Yeah man, we are only to serve the rich, not because we are trying to solve the problem of scarcity nor we toot about the welfare state. Stop listening to popular economists, read about the science. We've figured this out, the problem is political.
That is not true. Markets are moved by traders not economists. Professional traders have a very skeptical view of economists, because economists are simply wrong so often about the future. Economists from the world bank and such institutions are usually on the wrong side of forecasting for instance.
For instance Scott Bessent opinion:
"I will take the market-based indicators over the so-called 'experts' all the time!
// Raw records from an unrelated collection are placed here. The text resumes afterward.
(* ===== verification/Line.v ===== *)
(** The firmware behind its serial driver: bursts on the two lines go through the receive
    path of Serial.v into the receive interrupts of Uart.c; what is written goes out as in
    Transmit.v. *)
From Stdlib Require Import String.
From stdpp Require Import sets.
From S2P Require Import Prelude Serial Timer Transmit Mem MemHeap Buffers Crc Flash Fonts Display State Invariant.
From S2P Require Import Infrared Master Pages Buttons UartTask System Registration.

(** ** State and steps *)

(** The two ports and the tasks. *)
Record board := mk_board { hub_port : serial; chip_port : serial; b_sys : button_task }.
#[export] Instance eta_board : Eta board := λ b, mk_board (hub_port b) (chip_port b) (b_sys b).

Section line.
Context `{Chip, FlashHw, Layout}.

(** A burst on a line and the idle-line interrupt after it; the driver's call-back reads as
    much as it is told there is. *)
Definition line (port : board → serial) `{!Upd port} (rx_indicate : list Z → Z → prog fw Z)
    (bs : list Z) : prog board unit :=
  zoom port (modify (dma_receive bs));;
  size ← zoom port uart_isr;
  match size with
  | None => mret tt
  | Some size =>
      rx ← zoom port (rt_serial_read size);
      _ ← zoom b_sys (zoom bt_fw (rx_indicate rx size)); mret tt
  end.

Inductive event : Type :=
  | HubLine (bs : list Z)
  | ChipLine (bs : list Z)
  | Task (a : action).

Definition happen (e : event) : prog board unit :=
  match e with
  | HubLine bs => line hub_port Uart1_input bs
  | ChipLine bs => line chip_port Uart2_input bs
  | Task a => zoom b_sys (perform a)
  end.
Definition happen_all (evs : list event) : prog board unit :=
  foldr (λ e m, happen e;; m) (mret tt) evs.

(** ** What it means for the firmware *)

Definition messages (e : event) : list action :=
  match e with
  | HubLine bs => match delivered bs with Some rx => [HubBytes rx] | None => [] end
  | ChipLine bs => match delivered bs with Some rx => [ChipBytes rx] | None => [] end
  | Task a => [a]
  end.

(** Both ports are between bursts. *)
Definition quiet_ports (b : board) : Prop :=
  (∃ p, ready p (hub_port b)) ∧ (∃ p, ready p (chip_port b)).

Lemma line_ok port `{!Upd port} input p bs b :
  (∀ b x, port (b <| port := x |>) = x) → (∀ b x y, b <| port := x |> <| port := y |> = b <| port := y |>) →
  ready p (port b) →
  ∃ x, ready ((p + zlen bs) mod bufsz) x ∧
    line port input bs b =
      match delivered bs with
      | None => Ok (tt, b <| port := x |>)
      | Some rx => (_ ← zoom b_sys (zoom bt_fw (input rx (zlen rx))); mret tt) (b <| port := x |>)
      end.
Proof.
  intros Hget Hset Hr. destruct (interrupt_ok p bs (port b) Hr) as (s1 & s2 & Hisr & Hread & Hr2).
  exists s2. split; [done|]. unfold line, mbind, prog_bind, zoom, modify. rewrite Hget, Hisr, Hset.
  destruct (delivered bs) as [rx|]; cbn; [|by rewrite Hread]. by rewrite Hget, Hread, Hset.
Qed.

Definition with_ports (h c : serial) (r : outcome (unit * button_task)) : outcome (unit * board) :=
  match r with Ok (_, s) => Ok (tt, mk_board h c s) | Fault f => Fault f end.

Lemma happen_ok e b : quiet_ports b →
  ∃ h c, (∃ p, ready p h) ∧ (∃ p, ready p c) ∧
    happen e b = with_ports h c (perform_all (messages e) (b_sys b)).
Proof.
  destruct b as [h c s]. intros [[p Hp] [q Hq]]. cbn in Hp, Hq. destruct e as [bs|bs|a].
  - destruct (line_ok hub_port Uart1_input p bs (mk_board h c s) ltac:(done) ltac:(done) Hp) as (x & Hx & Hrun).
    exists x, c. split; [by eexists|]. split; [by eexists|]. cbn [happen]. rewrite Hrun. cbn [messages b_sys].
    destruct (delivered bs) as [rx|]; [|done]. unfold perform_all, perform, mbind, prog_bind, zoom, upd. cbn [foldr b_sys eta_board].
    by destruct (Uart1_input rx (zlen rx) (bt_fw s)) as [[]|].
  - destruct (line_ok chip_port Uart2_input q bs (mk_board h c s) ltac:(done) ltac:(done) Hq) as (x & Hx & Hrun).
    exists h, x. split; [by eexists|]. split; [by eexists|]. cbn [happen]. rewrite Hrun. cbn [messages b_sys].
    destruct (delivered bs) as [rx|]; [|done]. unfold perform_all, perform, mbind, prog_bind, zoom, upd. cbn [foldr b_sys eta_board].
    by destruct (Uart2_input rx (zlen rx) (bt_fw s)) as [[]|].
  - exists h, c. split; [by eexists|]. split; [by eexists|]. cbn [happen messages].
    unfold perform_all, mbind, prog_bind, zoom. cbn [foldr b_sys].
    by destruct (perform a s) as [[[]]|].
Qed.

Lemma perform_all_app acts1 acts2 s :
  perform_all (acts1 ++ acts2) s =
  match perform_all acts1 s with Ok (_, s') => perform_all acts2 s' | Fault f => Fault f end.
Proof.
  revert s. induction acts1 as [|a acts IH]; intros s; [done|].
  cbn [app perform_all foldr]. unfold mbind, prog_bind.
  destruct (perform a s) as [[[] s1]|]; [|done]. apply IH.
Qed.

Lemma happen_all_ok evs b : quiet_ports b →
  ∃ h c, (∃ p, ready p h) ∧ (∃ p, ready p c) ∧
    happen_all evs b = with_ports h c (perform_all (concat (messages <$> evs)) (b_sys b)).
Proof.
  revert b. induction evs as [|e evs IH]; intros b Hb.
  - destruct b as [h c s]. exists h, c. by destruct Hb.
  - destruct (happen_ok e b Hb) as (h1 & c1 & Hh1 & Hc1 & Hrun). cbn [happen_all foldr fmap list_fmap concat].
    unfold mbind, prog_bind. rewrite Hrun, perform_all_app.
    destruct (perform_all (messages e) (b_sys b)) as [[u s1]|f]; [|by exists h1, c1].
    cbn [with_ports]. exact (IH (mk_board h1 c1 s1) (conj Hh1 Hc1)).
Qed.
End line.

(** ** A request on the line *)

Definition control_body (addr vh vl : Z) : list Z := [addr; WRITE_SINGLE; 0x01; 0x00; vh; vl].
Definition control_write (addr vh vl : Z) : list Z := with_crc (control_body addr vh vl).

(** What has to last from the interrupt to the task's turn. *)
Definition inbox (s : fw) : rx_msg * Z * heap := (fw_uart1 s, mi_addr (fw_mi s), fw_heap s).

(** Neither a message of the hub nor a turn of the communication task. *)
Definition bystander (a : action) : Prop :=
  match a with HubBytes _ | UartTurn _ => False | _ => True end.

Section request.
Context `{Chip, FlashHw, Layout}.

Lemma bystander_inbox a : bystander a → along (under bt_fw (quiet inbox)) (perform a).
Proof. destruct a as [rx|rx|io| |pins]; [done| |done| |]; intros _; keeps_walk. Qed.
Lemma bystanders_inbox acts : Forall bystander acts → along (under bt_fw (quiet inbox)) (perform_all acts).
Proof.
  induction 1 as [|a acts Ha _ IH]; cbn [perform_all foldr]; [keeps_step|].
  keeps_step; [by apply bystander_inbox|exact IH].
Qed.

Lemma turn_rest_grows : along (quiet (λ _, tt)) turn_rest.
Proof. keeps_walk. Qed.

Lemma IoCheck_inbox io p : along (quiet inbox) (IoCheckProgram io p).
Proof. keeps_walk. Qed.

Lemma timers_inbox s : quiet inbox s (s <| fw_ut := uart_timers (fw_ut s) |>).
Proof. by split. Qed.

Lemma hub_message_echoes vh vl tl s sh :
  is_u8 vh → is_u8 vl → is_u8 (mi_addr (fw_mi s)) → mi_addr (fw_mi s) ≠ REGISTER_CODE →
  heap_is (fw_heap s) sh → room (sh_blocks sh) 60 →
  let request := control_write (mi_addr (fw_mi s)) vh vl in
  fw_uart1 s = mk_rx 8 YES (control_body (mi_addr (fw_mi s)) vh vl ++ tl) →
  wlp hub_message (λ _ s', fw_trace s' = message request ++ fw_trace s) s.
Proof.
  intros Hvh Hvl Ha Hne Hh Hroom request Hm.
  destruct (control_write_ok vh vl tl s sh Hvh Hvl Ha Hh Hroom) as (s1 & Hrun & Ht & Hmi & _).
  fold (control_body (mi_addr (fw_mi s)) vh vl) in Hrun, Ht. fold (control_write (mi_addr (fw_mi s)) vh vl) in Ht.
  fold request in Ht.
  unfold hub_message, getModuleInfo. apply wlp_gets, wlp_gets. rewrite Hm. cbn [rx_data rx_size].
  apply wlp_bind. change (load (control_body (mi_addr (fw_mi s)) vh vl ++ tl) 0) with (@Ok Z (mi_addr (fw_mi s))).
  unfold wlp at 1, lift. rewrite decide_False by congruence. rewrite decide_True by done.
  apply wlp_bind, wlp_bind. unfold wlp at 1. rewrite Hrun.
  exact Ht.
Qed.

(** The words in the receive buffer are answered in the next turn. *)
Lemma waiting_request_echoed io vh vl tl s sh :
  is_u8 vh → is_u8 vl → is_u8 (mi_addr (fw_mi s)) → mi_addr (fw_mi s) ≠ REGISTER_CODE →
  heap_is (fw_heap s) sh → room (sh_blocks sh) 60 →
  let request := control_write (mi_addr (fw_mi s)) vh vl in
  fw_uart1 s = mk_rx 8 YES (control_body (mi_addr (fw_mi s)) vh vl ++ tl) →
  wlp (UartTaskEntry_turn io) (λ _ s', sends request s s') s.
Proof.
  intros Hvh Hvl Ha Hne Hh Hroom request Hm.
  unfold UartTaskEntry_turn, set_ut at 1, getModuleInfo at 1. apply wlp_modify, wlp_gets.
  destruct (timers_inbox s) as [Hi0 Ht0]. revert Hi0 Ht0. generalize (s <| fw_ut := uart_timers (fw_ut s) |>).
  intros s0 Hi0 Ht0.
  apply (wlp_step (quiet inbox)); [apply along_if; [apply IoCheck_inbox|keeps_step]|].
  intros _ s1 [Hi1 Ht1]. rewrite Hi0 in Hi1. injection Hi1 as Em Ea Eh.
  apply wlp_gets. rewrite Em, Hm, decide_True by done. apply wlp_bind.
  rewrite <- Ea in Ha, Hne. rewrite <- Eh in Hh. unfold request in *. rewrite <- Ea in *.
  eapply wlp_mono; [apply (hub_message_echoes vh vl tl s1 sh); try done; by rewrite Em|]. intros [] s2 Ht2.
  eapply wlp_mono; [exact (wlp_along _ turn_rest s2 turn_rest_grows)|]. intros _ s3 [_ Ht3].
  eapply sends_before; [by etransitivity|]. eapply sends_after; [exact Ht3|].
  exists [], []. exact Ht2.
Qed.
End request.

Section properties.
Context `{Chip, HeapShape, FlashHwOk, Layout}.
That’s how I made my 35-year career, was listening to the market."
The traders are all operating within the windows established by the policy choices of economists using fake money generated by economists to satisfy their own invented metrics.
And traders are not themselves predicting the future as you put it, but they are predicting the future sentiment of other traders.
The absolute classic would be Hal Varian, afaik still chief economist at Google. Still proud of working through Microeconomic Analysis. He has an introduction into micro as well. His books are so full of worthwhile thoughts. Micro introduced me to platform economics before the internet was a big thing.
There's some truth to this take but it's not nearly as bad as most people think.
Many people look at the economy and see that it is bad and so they think the economists must be bad at their job, but in many cases people in power simply don't listen to economists.
The best example of this in my opinion is land value tax.
Milton Friedman is an Nobel prize winner on the libertarian side who called lvt the best tax policy. Joseph Stieglitz is a Nobel prize winner who is a socialist who also advocated for lvt. A recent survey showed something like 83% of economists saying that lvt would significantly increase growth.
And yet zero countries have implemented an lvt rate that is much higher than inflation.
Good and smart policies do not need to be accepted by economists to be implemented. They need to be accepted by those in power and by the general population.
In my opinion, if anything we should have way more economists on the news talking about the economy than the political pundits that you typically see - not the other way around!
> Economics seems more like a religion than science […]
Science makes falsifiable statements that are then tested (per Popper). When QE started a group of folks made predictions:
> We believe the Federal Reserve’s large-scale asset purchase plan (so-called “quantitative easing”) should be reconsidered and discontinued. We do not believe such a plan is necessary or advisable under current circumstances. The planned asset purchases risk currency debasement and inflation, and we do not think they will achieve the Fed’s objective of promoting employment.
Another group of folks (often label "Keynesian") made different predictions based on their model(s) / understanding of how things work.. One turned out correct and other incorrect in their predictions. Perhaps we should follow the models that accurately predicted things.
Governments / politicians run economic experiments every time there's a major policy rollout, and they do so based on what they predict will happen:
Economics is kinda like weather prediction. Most people don't understand what economists are saying and they react based on what they think economists are saying. The same is true for things like rain predictions in that people don't understand what the prediction is, so when it doesn't rain people think "the weatherman is never right" when that isn't what the prediction was saying in the first place.